# WHAT THE TASK ASKS
Scan the entries below. Return every line that includes "EvNotify".

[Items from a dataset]
(** * astro: bulb-exposure capture sessions over a tethered camera

    A shallow embedding of [astro.go].  Pure functions ([Contains],
    [FindNew], [Status]) are Rocq functions.  The stateful part of the
    program (the [Camera] struct that every method mutates through its
    pointer receiver, the gphoto2 device behind it, standard output) is
    written in a small state monad whose state carries the struct, the
    external world and the trace of every external call the program has
    issued. *)

From Stdlib Require Import ZArith List String Ascii Bool Lia DecimalString PrimFloat.
Import ListNotations.
Local Open Scope string_scope.
Local Open Scope Z_scope.

(** ** Go data *)

(** Go's [int] on a 64-bit platform: two's complement, silent wrap-around. *)
Definition min_int : Z := - 2 ^ 63.
Definition max_int : Z := 2 ^ 63 - 1.
Definition wrap (z : Z) : Z := (z + 2 ^ 63) mod 2 ^ 64 - 2 ^ 63.
Definition in_int (z : Z) : Prop := min_int <= z <= max_int.

(** A Go [error] value is modelled by its message; [nil] is [None]. *)
Definition error := string.
Definition goerr := option error.

(** [gphoto2.CameraFilePath]: the fields [astro.go] reads are [Name], [Dir]
    and [Children]; [Folder] is the directory of the entry on the device. *)
#[warnings="-register-all"]
Inductive CameraFilePath : Type :=
  MkPath { Name : string; Folder : string; Dir : bool;
           Children : list CameraFilePath }.

(** [type CameraFiles []gphoto2.CameraFilePath] *)
Definition CameraFiles := list CameraFilePath.

(** The value of a setting arrives as an [interface{}]; the program asserts
    it to be a string. *)
Inductive value : Type :=
| VString (s : string)
| VOther.

(** [type Camera struct]; the device handle [camera] is the external world
    of the state below. *)
Record Camera : Type := MkCamera {
  Model : string;
  Lens : string;
  Battery : string;
  ISO : Z;
  Aperture : float;
  Shutter : string;
  Duration : Z;
  Frames : Z;
  Current : Z;
  Target : string;
  Kind : string;
  Keep : bool;
  Files : CameraFiles
}.

Definition set_Model (v : string) (c : Camera) : Camera :=
  MkCamera v (Lens c) (Battery c) (ISO c) (Aperture c) (Shutter c)
    (Duration c) (Frames c) (Current c) (Target c) (Kind c) (Keep c) (Files c).

Definition set_Lens (v : string) (c : Camera) : Camera :=
  MkCamera (Model c) v (Battery c) (ISO c) (Aperture c) (Shutter c)
    (Duration c) (Frames c) (Current c) (Target c) (Kind c) (Keep c) (Files c).

Definition set_Battery (v : string) (c : Camera) : Camera :=
  MkCamera (Model c) (Lens c) v (ISO c) (Aperture c) (Shutter c)
    (Duration c) (Frames c) (Current c) (Target c) (Kind c) (Keep c) (Files c).

Definition set_Keep (v : bool) (c : Camera) : Camera :=
  MkCamera (Model c) (Lens c) (Battery c) (ISO c) (Aperture c) (Shutter c)
    (Duration c) (Frames c) (Current c) (Target c) (Kind c) v (Files c).

Definition set_Files (v : CameraFiles) (c : Camera) : Camera :=
  MkCamera (Model c) (Lens c) (Battery c) (ISO c) (Aperture c) (Shutter c)
    (Duration c) (Frames c) (Current c) (Target c) (Kind c) (Keep c) v.

Definition EosRemoteRelease : string := "eosremoterelease".
Definition BatteryLevel : string := "batterylevel".

(** ** Formatting ([fmt], [strconv]) *)

Definition LF : string := String (ascii_of_nat 10) EmptyString.
Definition CR : string := String (ascii_of_nat 13) EmptyString.

(** [%d] and [strconv.Itoa] *)
Definition Itoa (z : Z) : string := NilZero.string_of_int (Z.to_int z).

Fixpoint spaces (n : nat) : string :=
  match n with
  | O => EmptyString
  | S k => String " " (spaces k)
  end.

(** [%3d]: right-justified in a field of at least three characters. *)
Definition fmt_3d (z : Z) : string :=
  let s := Itoa z in spaces (3 - String.length s) ++ s.

(** ** Manifest reconciliation *)

(** [func (c CameraFiles) Contains(file) bool] *)
Fixpoint Contains (c : CameraFiles) (file : CameraFilePath) : bool :=
  match c with
  | [] => false
  | f :: rest => if String.eqb (Name f) (Name file) then true else Contains rest file
  end.

(** [func (c *CameraFiles) FindNew(files *CameraFiles) *CameraFiles]: the
    loop appends to [result], which starts empty. *)
Definition FindNew (c files : CameraFiles) : CameraFiles :=
  if Nat.eqb (List.length c) (List.length files) then []
  else fold_left
         (fun result newFile =>
            if negb (Contains c newFile) then (result ++ [newFile])%list else result)
         files [].

(** The four nested loops of [LoadCameraFiles] over the listing. *)
Definition walk (storage : list CameraFilePath) : CameraFiles :=
  flat_map (fun device =>
    flat_map (fun container =>
      flat_map (fun directory =>
        filter (fun file => negb (Dir file)) (Children directory))
        (Children container))
      (Children device))
    storage.

(** [func (c *Camera) Status(frame int, seconds int) string] *)
Definition Status (c : Camera) (frame seconds : Z) : string :=
  if Frames c =? 0 then
    "Capturing " ++ Kind c ++ " frame " ++ fmt_3d frame ++ "; "
      ++ fmt_3d seconds ++ " seconds remaining; battery: " ++ Battery c
  else
    "Capturing " ++ Kind c ++ " frame " ++ fmt_3d frame ++ "/" ++ Itoa (Frames c)
      ++ "; " ++ fmt_3d seconds ++ " seconds remaining; battery: " ++ Battery c.

(** ** The external world

    Everything the program reaches through [gphoto2], [os] and [strconv]:
    each operation reads and updates a world [D] and answers with the Go
    error (or value) the caller receives.  A setting handle is identified by
    the name it was obtained for; a destination stream by its path. *)
Record Gphoto2 (D : Type) : Type := MkGphoto2 {
  gphoto2_NewCamera : string -> D -> goerr * D;
  Camera_GetSetting : string -> D -> goerr * D;
  Widget_Get : string -> D -> (error + value) * D;
  Widget_Set : string -> string -> D -> goerr * D;
  Camera_ListFiles : D -> (error + list CameraFilePath) * D;
  Camera_Reset : D -> goerr * D;
  Camera_Exit : D -> goerr * D;
  Camera_Free : D -> goerr * D;
  File_DownloadImage : CameraFilePath -> string -> bool -> D -> goerr * D;
  os_Create : string -> D -> goerr * D;
  strconv_FormatFloat : float -> string
}.

Arguments gphoto2_NewCamera {D}.
Arguments Camera_GetSetting {D}.
Arguments Widget_Get {D}.
Arguments Widget_Set {D}.
Arguments Camera_ListFiles {D}.
Arguments Camera_Reset {D}.
Arguments Camera_Exit {D}.
Arguments Camera_Free {D}.
Arguments File_DownloadImage {D}.
Arguments os_Create {D}.
Arguments strconv_FormatFloat {D}.

(** One entry per external call, in program order, with its arguments and
    its answer.  [EvCaptureBulb] is a ghost entry written on entry of
    [CaptureBulb]; [EvNotify] stands for the installation of the interrupt
    handler. *)
Inductive Event : Type :=
| EvNewCamera (name : string) (r : goerr)
| EvGetSetting (name : string) (r : goerr)
| EvGet (name : string) (r : error + value)
| EvSet (name v : string) (r : goerr)
| EvListFiles (r : error + list CameraFilePath)
| EvReset (r : goerr)
| EvExit (r : goerr)
| EvFree (r : goerr)
| EvCreate (path : string) (r : goerr)
| EvDownload (file : CameraFilePath) (dest : string) (leaveOnCamera : bool) (r : goerr)
| EvClose (path : string)
| EvSleep (ns : Z)
| EvStdout (s : string)
| EvStderr (s : string)
| EvNotify
| EvCaptureBulb (frame : Z).

(** How a computation ends: it returns, the process terminates with an exit
    status ([os.Exit], [log.Fatal], a panic), or the model ran out of fuel. *)
Inductive res (A : Type) : Type :=
| Val (a : A)
| Halt (code : Z)
| OutOfFuel.

Arguments Val {A}.
Arguments Halt {A}.
Arguments OutOfFuel {A}.

Record St (D : Type) : Type := MkSt {
  cam : Camera;
  dev : D;
  trace : list Event
}.

Arguments MkSt {D}.
Arguments cam {D}.
Arguments dev {D}.
Arguments trace {D}.

Definition M (D A : Type) : Type := St D -> res A * St D.

Definition ret {D A} (a : A) : M D A := fun st => (Val a, st).

Definition bind {D A B} (m : M D A) (k : A -> M D B) : M D B :=
  fun st =>
    match m st with
    | (Val a, st') => k a st'
    | (Halt code, st') => (Halt code, st')
    | (OutOfFuel, st') => (OutOfFuel, st')
    end.

Declare Scope go_scope.
Delimit Scope go_scope with go.
Notation "x <- m ;; k" := (bind m (fun x => k))
  (at level 61, m at next level, right associativity) : go_scope.
Notation "m ;; k" := (bind m (fun _ => k))
  (at level 61, right associativity) : go_scope.
Local Open Scope go_scope.

(** Read a field of the struct, or a pure function of it. *)
Definition gets {D A} (f : Camera -> A) : M D A := fun st => (Val (f (cam st)), st).

(** Run a computation that depends on the current value of the struct. *)
Definition with_cam {D A} (m : Camera -> M D A) : M D A := fun st => m (cam st) st.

# EXERCISE RESPONSE
    [CaptureBulb]; [EvNotify] stands for the installation of the interrupt
| EvNotify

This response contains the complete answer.